Description of the task:
Which lines below fall between the one containing "(LoadReplicationInfoOfSlave (svc w)) as [r1 d] eqn:E." and the one containing "Lemma typed_switch (t"? Repeat them exactly, counting both of those lines, and add nothing else.

# # # #

(* ===== verification/Failover.v ===== *)
(** * Failover ends

    The other files say what an agent must not do; this one says that the
    cluster gets a leader again: an agent that finds no leader and is not
    disturbed by others ends the iteration of its loop in office, with the
    leader key in etcd and the database writable: by the campaign, with a lease
    that its keep-alive goroutine renews, however that one and the promotion
    interleave, or, when its log is the only one of its term, in single point
    mode. *)

From stdpp Require Import gmap strings list.
From Stdlib Require Import ZArith Lia.
From S2P Require Import Prelude GoStrings Json Gtid Etcd World ServiceManager Demo Leader Node Election ServerLoop Threads ServerProofs AgentSpec Cluster Serving.
Import Mvcc.

Section Failover.
Context {D : Type} `{HS : ServiceManager D} `{RangeOrder} `{HOk : !ServiceManagerOk D}.
Context (cfg : Config) (node_ID : string) (Hid : plain_elem node_ID = true).

Abbreviation L := (fullLeaderPath cfg).

(** An undisturbed agent that may lead, on a store with [I]. *)
Definition calm_world (I : Store -> Prop) (w : world D) : Prop :=
  oracle w = [] /\ ctxDone (srv w) = false /\ onlyFollow (srv w) = false /\ I (etcd w).

Definition stays (I : Store -> Prop) : relation (world D) := fun w w' => calm_world I w -> calm_world I w'.

#[local] Instance stays_preorder (I : Store -> Prop) : PreOrder (stays I).
Proof. split; [intros w Hw; exact Hw|intros a b c H1 H2 Ha; auto]. Qed.

Section Stays.
Context (I : Store -> Prop).

Lemma stays_etcd_call {A} (f : Store -> result A * Store) :
  (forall st, I st -> I (f st).2) -> keeps (stays I) (etcd_call f).
Proof.
  intros Hf w (Ho & Hc & Hfl & HI). destruct (etcd_call_quiet f w Ho Hc) as [-> E].
  unfold calm_world. cbn. unfold arrival. cbn. rewrite Ho. split_and!; auto.
Qed.

Lemma stays_svc_call {A} (f : D -> A * D) : keeps (stays I) (svc_call f).
Proof. intros w Hw. unfold svc_call. by destruct (f (svc w)). Qed.

Lemma stays_modify (f : Server -> Server) :
  (forall s, ctxDone (f s) = ctxDone s /\ onlyFollow (f s) = onlyFollow s) -> keeps (stays I) (modify f).
Proof. intros Hf w (Ho & Hc & Hfl & HI). destruct (Hf (srv w)) as [E1 E2]. unfold calm_world. cbn. by rewrite E1, E2. Qed.

Lemma stays_same {A} (m : M D A) :
  (forall w, oracle (m w).2 = oracle w /\ srv (m w).2 = srv w /\ etcd (m w).2 = etcd w) -> keeps (stays I) m.
Proof. intros Hm w Hw. destruct (Hm w) as (E1 & E2 & E3). unfold calm_world. by rewrite E1, E2, E3. Qed.

Lemma stays_sleep (d : Z) : keeps (stays I) (sleep d).
Proof. by apply stays_same. Qed.
Lemma stays_log_event (e : event) : keeps (stays I) (log_event e).
Proof. by apply stays_same. Qed.
End Stays.
Hint Resolve stays_svc_call stays_sleep stays_log_event : moha.

Ltac stays_solve :=
  repeat keeps_step; eauto with moha;
  try (apply stays_modify; by intros []);
  try (apply stays_etcd_call; by intros).

(** ** Before the campaign *)

Definition vacant (st : Store) : Prop := store_wf st /\ kvs st !! L = None.

Lemma put_vacant (k : list string) (path v : string) (l : Z) (st : Store) :
  own_key node_ID k -> path = Client.elems_key k -> vacant st -> vacant (Client.Put (rootPath cfg) path v l st).2.
Proof.
  intros Hk -> [Hwf Hn]. split; [by apply Put_wf|]. unfold Client.Put.
  rewrite Client.Put_untouched; [done|]. by apply (own_key_not_leader cfg node_ID).
Qed.
(* ===== verification/Background.v ===== *)
(** * The goroutines beside the leader loop

    [Start] runs, besides the leader loop, the heartbeat, which keeps the
    registration of the node alive, and the monitor of the binary log, which
    keeps [latestPos] up to date ([agent/server.go], [agent/node.go]).  A
    goroutine is a loop over what wakes it; between two of its steps the other
    goroutines change the fields of the server and [latestPos]. *)

From stdpp Require Import gmap strings list.
From Stdlib Require Import ZArith Lia.
From S2P Require Import Prelude GoStrings Json Gtid Etcd World ServiceManager Demo Leader Node Election ServerLoop ServerProofs AgentSpec.
Import Mvcc.

(** What the others did since the last step, and the case of the [select] that
    fires. *)
Inductive beat_case := BeatTick | BeatStop | BeatDone.

Record beat := mkBeat {
  bt_srv : Server -> Server;
  bt_pos : Position -> Position;
  bt_case : beat_case
}.

Section Background.
Context {D : Type} `{ServiceManager D}.
Context (cfg : Config) (node_ID : string).

Definition pause (b : beat) : M D unit :=
  do! modify (bt_srv b) in modify_latestPos (bt_pos b).

(** ** The heartbeat *)

(** The ticker of [agentNode.Heartbeat]: [registerTTL/3 + 1] seconds. *)
Definition heartbeat_interval (ttl : Z) : Z := (ttl ÷ 3 + 1) * Second.

(** The loop of [agentNode.Heartbeat], with the errors it sends to its channel. *)
Fixpoint Heartbeat (beats : list beat) : M D (list error) :=
  match beats with
  | [] => block
  | b :: rest =>
      do! pause b in
      match bt_case b with
      | BeatTick =>
          let! err := Register cfg node_ID in
          let! errs := Heartbeat rest in
          ret (match err with Some e => e :: errs | None => errs end)
      | BeatStop =>
          let! ch := gets registerStopCh in
          match ch with
          | ChClosed => ret []
          | _ => Heartbeat rest
          end
      | BeatDone =>
          let! done := gets ctxDone in
          if done then ret [] else Heartbeat rest
      end
  end.

(** The two waits of [startHeartbeatLoop]: for the condition to register, and
    for the first registration. *)
Fixpoint await_ready (pauses : list beat) : M D unit :=
  let! s := gets id in
  let! p := get_latestPos in
  if ready_to_register s p then ret tt
  else
    match pauses with
    | [] => block
    | b :: rest =>
        do! sleep (1 * Second) in
        do! pause b in
        await_ready rest
    end.

Definition startHeartbeatLoop (pauses : list beat) (fuel : nat) (beats : list beat) : M D (list error) :=
  do! await_ready pauses in
  do! retry_err fuel (1 * Second) (Register cfg node_ID) in
  Heartbeat beats.

(** ** The monitor of the binary log *)

Definition fetchBinlogInterval : Z := 1 * Second.

Fixpoint monitor_iter (beats : list beat) : M D unit :=
  match beats with
  | [] => block
  | b :: rest =>
      do! pause b in
      match bt_case b with
      | BeatDone =>
          let! done := gets ctxDone in
          if done then ret tt else monitor_iter rest
      | BeatTick =>
          let! _ := DoWithRetry updateBinlogPos 0 (fetchBinlogInterval ÷ 2) in
          monitor_iter rest
      | BeatStop => monitor_iter rest
      end
  end.

Definition startBinlogMonitorLoop (beats : list beat) : M D unit :=
  do! recovered (ret tt) (monitor_iter beats) in
  Close cfg node_ID.

(** ** After [Close] *)

(** The others do not take the cancellation of the context back. *)
Definition beat_ok (b : beat) : Prop := forall s, ctxDone s = true -> ctxDone (bt_srv b s) = true.

(** With the context done, no request reaches etcd, so that whatever the other
    agents keep is kept. *)
Definition done_inv (I : Store -> Prop) : relation (world D) := fun w w' =>
  ctxDone (srv w) = true /\ I (etcd w) /\ Forall (tick_keeps I) (oracle w) ->
  ctxDone (srv w') = true /\ I (etcd w') /\ Forall (tick_keeps I) (oracle w').

#[local] Instance done_inv_preorder (I : Store -> Prop) : PreOrder (done_inv I).
Proof. split; [intros w Hw; exact Hw|intros a b c H1 H2 Ha; auto]. Qed.

Lemma done_etcd_call {A} (I : Store -> Prop) (f : Store -> result A * Store) :
  keeps (done_inv I) (etcd_call f).
Proof.
  intros w (Hc & HI & Ho). unfold etcd_call. rewrite Hc. cbn [snd].
  destruct (arrival_keeps I w Ho HI) as [H1 H2]. split_and!; [exact Hc|exact H1|exact H2].
Qed.

Lemma done_Register (I : Store -> Prop) : keeps (done_inv I) (Register (D := D) cfg node_ID).
Proof. unfold Register, RegisterNode, register. repeat keeps_step; apply done_etcd_call. Qed.

Lemma done_pause (I : Store -> Prop) (b : beat) : beat_ok b -> keeps (done_inv I) (pause b).
Proof. intros Hb w (Hc & HI & Ho). split_and!; [by apply Hb|exact HI|exact Ho]. Qed.

(** No registration after [Close]: once the context is cancelled, the
    heartbeat goroutine changes nothing in etcd any more, however often its
    ticker fires before it notices; whatever property of the store the other
    agents keep, such as that this node is not registered, holds afterwards. *)
Theorem heartbeat_silent_after_Close (I : Store -> Prop) (beats : list beat) (w : world D) :
  ctxDone (srv w) = true -> Forall beat_ok beats ->
  I (etcd w) -> Forall (tick_keeps I) (oracle w) -> I (etcd (Heartbeat beats w).2).
Proof.
  intros Hc Hb HI Ho. enough (keeps (done_inv I) (Heartbeat beats)) as Hk by (by apply (Hk w)).
  clear - Hb. induction Hb as [|b rest Hok _ IH]; cbn [Heartbeat]; repeat keeps_step;
    auto using done_pause, done_Register.
Qed.

(** ** Waiting *)

(** A node announces itself only when it is of use: while neither the node
    is the leader nor its replication runs less than a minute behind, the
    heartbeat goroutine sends no request; when the wait ends, one of the two
    holds. *)
Theorem await_ready_spec (pauses : list beat) (w : world D) :
  let '(o, w') := await_ready pauses w in
  etcd w' = etcd w /\ oracle w' = oracle w /\
  match o with
  | Ret _ => isLeader (srv w') = true \/
             (SlaveIORunning (latestPos w') = true /\ SlaveSQLRunning (latestPos w') = true /\
              SecondsBehindMaster (latestPos w') < 60)
  | _ => o = Blocked
  end.
Proof.
  revert w. induction pauses as [|b rest IH]; intros w; cbn [await_ready]; unfold bind at 1 2, gets, get_latestPos;
    destruct (ready_to_register (id (srv w)) (latestPos w)) eqn:Er; cbn.
  1,3: unfold ready_to_register, id in Er; (split_and!; [done|done|]);
    apply orb_true_iff in Er as [?|Er]; [by left|right]; bool_to_prop; auto.
  - done.
  - specialize (IH (with_latestPos (bt_pos b) (with_srv (bt_srv b) (sleep (1 * Second) w).2))).
    exact IH.
Qed.
End Background.

(** ** A monitor that panics *)
Section Panic.
Context {D : Type} `{HS : ServiceManager D} `{HOk : !ServiceManagerOk D}.
Context (cfg : Config) (node_ID : string).

(** One failed tick of the monitor of a leader whose master status has no row. *)
Lemma monitor_panics (b : beat) (rest : list beat) (w : world D) (d : D) :
  bt_case b = BeatTick -> isLeader (bt_srv b (srv w)) = true ->
  LoadMasterStatusFromDB (svc w) = (None, d) ->
  exists w1, monitor_iter (b :: rest) w = (Panicked, w1) /\ srv w1 = bt_srv b (srv w).
Proof.
  intros Hb Hl Hd. cbn [monitor_iter]. rewrite Hb. unfold pause, DoWithRetry.
  change (Z.to_nat (0 + 1)) with 1%nat. cbn [DoWithRetry_loop].
  unfold updateBinlogPos, amILeader, bind, gets, modify, modify_latestPos, svc_call.
  unfold with_latestPos, with_srv. cbn [srv svc]. rewrite Hl. cbn [svc]. rewrite Hd.
  eexists. split; reflexivity.
Qed.

(** A master status without a row takes the agent down: the monitor of a
    leader dereferences the missing GTID set and panics, and what it deferred
    closes the server, so that the leader stops serving (or exits, or dies of
    the panic of a busy [Shutdown]) although nothing is wrong with its lease. *)
Theorem monitor_panic_closes (b : beat) (rest : list beat) (w : world D) (d : D) :
  bt_case b = BeatTick -> isLeader (bt_srv b (srv w)) = true ->
  LoadMasterStatusFromDB (svc w) = (None, d) ->
  isClosed (bt_srv b (srv w)) = false -> registerStopCh (bt_srv b (srv w)) = ChOpen ->
  shutdownCh (bt_srv b (srv w)) = ChOpen ->
  exists w', (startBinlogMonitorLoop cfg node_ID (b :: rest) w = (Ret tt, w') /\ taken_down w') \/
             (startBinlogMonitorLoop cfg node_ID (b :: rest) w = (Panicked, w') /\ cut_short w') \/
             startBinlogMonitorLoop cfg node_ID (b :: rest) w = (Exited 3, w').
Proof.
  intros Hb Hl Hd Hc Hr Hs. destruct (monitor_panics b rest w d Hb Hl Hd) as (w1 & E & Hw1).
  destruct (Close_ends cfg node_ID w1) as (w' & Hend); [by rewrite Hw1..|].
  exists w'. unfold startBinlogMonitorLoop, bind, recovered, ret. rewrite E.
  destruct Hend as [[-> ?]|[(-> & ? & _)|[-> _]]]; auto.
Qed.
End Panic.

(** ** On the concrete cluster *)

Definition tick_beat : beat := mkBeat id id BeatTick.
Definition done_beat : beat := mkBeat id id BeatDone.

Definition closed_world : world demo_service := with_srv (set_ctxDone true) (demo_world empty_store []).

Lemma heartbeat_silent_witness :
  kvs (etcd (Heartbeat demo_cfg demo_id [tick_beat; tick_beat; done_beat] closed_world).2) = ∅.
Proof.
  apply (heartbeat_silent_after_Close demo_cfg demo_id (fun st => kvs st = ∅)).
  - reflexivity.
  - repeat constructor; intros s Hs; exact Hs.
  - reflexivity.
  - constructor.
Defined.

Example heartbeat_errors :
  (Heartbeat demo_cfg demo_id [tick_beat; tick_beat; done_beat] closed_world).1
  = Ret [ErrCanceled; ErrCanceled].
Proof. vm_compute. reflexivity. Qed.

(** A leader whose server reports no binary log. *)
Definition no_binlog : world demo_service :=
  mkWorld (set_isLeader true new_Server) init_latestPos empty_store
    (MySQL.mkMySQL (ToyMySQL.mkToy false 0 ∅ "" demo_uuid) "" "repl" "secret" false) 0 [] [].

Lemma monitor_panic_witness :
  exists w', (startBinlogMonitorLoop demo_cfg demo_id [tick_beat] no_binlog = (Ret tt, w') /\ taken_down w') \/
             (startBinlogMonitorLoop demo_cfg demo_id [tick_beat] no_binlog = (Panicked, w') /\ cut_short w') \/
             startBinlogMonitorLoop demo_cfg demo_id [tick_beat] no_binlog = (Exited 3, w').
Proof.
  apply (monitor_panic_closes demo_cfg demo_id tick_beat [] no_binlog (svc no_binlog));
    [reflexivity|reflexivity|vm_compute; reflexivity|reflexivity|reflexivity|reflexivity].
Defined.
Lemma typed_resume_sp : keeps typed (resumeLeaderAsSinglePoint (D := D) cfg node_ID).
Proof.
  unfold resumeLeaderAsSinglePoint. apply typed_gets. intros s Hs. typed_solve. apply typed_commit.
  cbn [Success resumeSinglePoint_txn Concatenate fold_left]. rewrite !Forall_app.
  split_and!; [apply leaderPutOps_ok; [exact Hs|apply Hs]|apply myTermPutOps_ok|apply spmPutOps_ok].
Qed.

Lemma typed_delete : keeps typed (deleteLeaderKey (D := D) cfg node_ID).
Proof. unfold deleteLeaderKey. typed_solve. apply typed_commit. by repeat constructor. Qed.

Lemma typed_persist : keeps typed (persistMyTerm (D := D) cfg node_ID).
Proof.
  unfold persistMyTerm. apply typed_gets. intros s Hs. typed_solve.
  apply (typed_put ["election"; "terms"; node_ID]); [split; [done|by repeat constructor]|by apply myTermPath_elems|].
  intros _. exists (term s). split; [apply Hs|done].
Qed.
Hint Resolve typed_campaign typed_resume typed_campaign_sp typed_resume_sp typed_delete typed_persist : moha.

Lemma gives_getLeader :
  gives (fun r => match r with inl (l, t) => leader_ok l /\ is_u64 t | inr _ => True end)
    (getLeaderAndMyTerm (D := D) cfg node_ID).
Proof.
  intros w r w'. unfold getLeaderAndMyTerm, bind.
  destruct (commit (getLeader_txn cfg node_ID) w) as [[[resp|e]| | |] w1]; try done; intros [= <- <-]; [|done].
  destruct (read_responses cfg node_ID (zero_Leader, 0) (Responses resp)) as [[l t]|] eqn:E; [|done].
  eapply read_responses_ok in E; [exact E|split; exact zero_u64|exact zero_u64].
Qed.

(** *** Loading the log *)

Lemma set_log_ok (u g : string) (e : Z) (s : Server) : is_u64 e -> server_ok s -> server_ok (set_log u g e s).
Proof. intros He [Ht _]. by split. Qed.

Lemma gives_master_info :
  gives (fun r => match r with Some (inl (_, _, e)) => is_u64 e | _ => True end)
    (svc_call (D := D) LoadReplicationInfoOfMaster).
Proof.
  intros w r w'. unfold svc_call. destruct (LoadReplicationInfoOfMaster (svc w)) as [r1 d] eqn:E.
  intros [= <- <-]. destruct r1 as [[[[u g] e]|]|]; try done. by eapply master_info_u64.
Qed.

Lemma gives_slave_info :
  gives (fun r => match r with inl (_, _, e) => is_u64 e | _ => True end)
    (svc_call (D := D) LoadReplicationInfoOfSlave).
Proof.
  intros w r w'. unfold svc_call. destruct (LoadReplicationInfoOfSlave (svc w)) as [r1 d] eqn:E.
  intros [= <- <-]. destruct r1 as [[[u g] e]|]; [|done]. by eapply slave_info_u64.
Qed.

(** Start with the loaded information and go on as usual. *)
Ltac typed_master :=
  eapply typed_bind; [apply gives_master_info|apply typed_svc_call|];
  intros [[[[u g] e]|]|] He; typed_solve; try (by apply typed_modify; intros; apply set_log_ok).
Ltac typed_slave :=
  eapply typed_bind; [apply gives_slave_info|apply typed_svc_call|];
  intros [[[u g] e]|] He; typed_solve; try (apply typed_modify; intros; apply set_log_ok; auto with moha).

Lemma typed_load_master : keeps typed (loadMasterLogFromMySQL (D := D)).
Proof. unfold loadMasterLogFromMySQL. typed_master. Qed.
Lemma typed_load_slave : keeps typed (loadSlaveLogFromMySQL (D := D)).
Proof. unfold loadSlaveLogFromMySQL. typed_slave. Qed.
Lemma typed_uploadLog (l : LogForElection) : keeps typed (uploadLogForElection (D := D) cfg node_ID l).
Proof.
  unfold uploadLogForElection. typed_solve. apply (typed_put ["election"; "nodes"; node_ID]).
  - split; [done|by repeat constructor].
  - apply join_elems; [done|by repeat constructor].
  - intros Hc. inversion Hc.
Qed.
Hint Resolve typed_uploadLog : moha.
Lemma typed_upload_master : keeps typed (uploadLogForElectionAsFormerMaster (D := D) cfg node_ID).
Proof. unfold uploadLogForElectionAsFormerMaster. typed_master. Qed.
Lemma typed_upload_slave : keeps typed (uploadLogForElectionAsSlave (D := D) cfg node_ID).
Proof. unfold uploadLogForElectionAsSlave. typed_slave. Qed.
Hint Resolve typed_load_master typed_load_slave typed_upload_master typed_upload_slave : moha.

Lemma typed_preCampaign (fuel : nat) (b : bool) : keeps typed (preCampaign (D := D) cfg node_ID fuel b).
Proof. unfold preCampaign, getAllLogsForElection. typed_solve. Qed.
Hint Resolve typed_preCampaign : moha.

(** *** The rest of the loop *)

Lemma typed_Close : keeps typed (Close (D := D) cfg node_ID).
Proof.
  unfold Close, setServiceReadonlyOrShutdown, sm_SetReadOnly, forceClose, Unregister, UnregisterNode. typed_solve.
  apply typed_etcd_call. intros st. by apply Delete_readable.
Qed.

(** The record of the switch is at a key of its own. *)
Lemma typed_switch (t : Z) (v : string) :
  keeps typed (etcd_call (D := D) (Client.Put (rootPath cfg) (join ["switch"; FormatUint (u64 (t - 1)); node_ID]) v 0)).
Proof.
  apply (typed_put ["switch"; FormatUint (u64 (t - 1)); node_ID]).
  - split; [done|]. repeat constructor; auto using FormatUint_plain.
  - apply join_elems; [done|]. repeat constructor; auto using FormatUint_plain.
  - intros Hc. inversion Hc.
Qed.
Hint Resolve typed_switch : moha.

Lemma typed_promote : keeps typed (promoteToMaster (D := D) cfg node_ID).
Proof.
  unfold promoteToMaster, amILeader, setIsLeaderToTrue, sm_SetReadWrite, sm_PromoteToMaster,
    uploadPromotionBinlog. typed_solve.
Qed.

Lemma typed_becomeSlave (h p : string) : keeps typed (becomeSlave (D := D) h p).
Proof.
  unfold becomeSlave. apply keeps_bind; [exact _|unfold sm_RedirectMaster; typed_solve|].
  generalize 10%nat as n. induction n as [|n IH]; intros [e|]; cbn; unfold sm_RedirectMaster; typed_solve.
Qed.

Lemma typed_set_term (t : Z) : is_u64 t -> keeps typed (modify (D := D) (set_term t)).
Proof. intros Ht. apply typed_modify. intros s [_ Hs]. by split. Qed.

Lemma typed_preWatch (l : Leader) : leader_ok l -> keeps typed (preWatch (D := D) cfg node_ID l).
Proof.
  intros [Ht _]. pose proof (typed_set_term _ Ht) as Hset.
  assert (keeps typed (preWatch_body (D := D) node_ID l)) as H1 by (unfold preWatch_body; typed_solve).
  intros w. unfold preWatch. specialize (H1 w).
  destruct (preWatch_body node_ID l w) as [[[e|]| | |] w']; cbn [snd] in *; try done;
    (etrans; [exact H1|]); apply keeps_bind; try exact _; typed_solve.
Qed.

# # # #

Your solution:
  intros w r w'. unfold svc_call. destruct (LoadReplicationInfoOfSlave (svc w)) as [r1 d] eqn:E.
  intros [= <- <-]. destruct r1 as [[[u g] e]|]; [|done]. by eapply slave_info_u64.
Qed.

(** Start with the loaded information and go on as usual. *)
Ltac typed_master :=
  eapply typed_bind; [apply gives_master_info|apply typed_svc_call|];
  intros [[[[u g] e]|]|] He; typed_solve; try (by apply typed_modify; intros; apply set_log_ok).
Ltac typed_slave :=
  eapply typed_bind; [apply gives_slave_info|apply typed_svc_call|];
  intros [[[u g] e]|] He; typed_solve; try (apply typed_modify; intros; apply set_log_ok; auto with moha).

Lemma typed_load_master : keeps typed (loadMasterLogFromMySQL (D := D)).
Proof. unfold loadMasterLogFromMySQL. typed_master. Qed.
Lemma typed_load_slave : keeps typed (loadSlaveLogFromMySQL (D := D)).
Proof. unfold loadSlaveLogFromMySQL. typed_slave. Qed.
Lemma typed_uploadLog (l : LogForElection) : keeps typed (uploadLogForElection (D := D) cfg node_ID l).
Proof.
  unfold uploadLogForElection. typed_solve. apply (typed_put ["election"; "nodes"; node_ID]).
  - split; [done|by repeat constructor].
  - apply join_elems; [done|by repeat constructor].
  - intros Hc. inversion Hc.
Qed.
Hint Resolve typed_uploadLog : moha.
Lemma typed_upload_master : keeps typed (uploadLogForElectionAsFormerMaster (D := D) cfg node_ID).
Proof. unfold uploadLogForElectionAsFormerMaster. typed_master. Qed.
Lemma typed_upload_slave : keeps typed (uploadLogForElectionAsSlave (D := D) cfg node_ID).
Proof. unfold uploadLogForElectionAsSlave. typed_slave. Qed.
Hint Resolve typed_load_master typed_load_slave typed_upload_master typed_upload_slave : moha.

Lemma typed_preCampaign (fuel : nat) (b : bool) : keeps typed (preCampaign (D := D) cfg node_ID fuel b).
Proof. unfold preCampaign, getAllLogsForElection. typed_solve. Qed.
Hint Resolve typed_preCampaign : moha.

(** *** The rest of the loop *)

Lemma typed_Close : keeps typed (Close (D := D) cfg node_ID).
Proof.
  unfold Close, setServiceReadonlyOrShutdown, sm_SetReadOnly, forceClose, Unregister, UnregisterNode. typed_solve.
  apply typed_etcd_call. intros st. by apply Delete_readable.
Qed.

(** The record of the switch is at a key of its own. *)
Lemma typed_switch (t : Z) (v : string) :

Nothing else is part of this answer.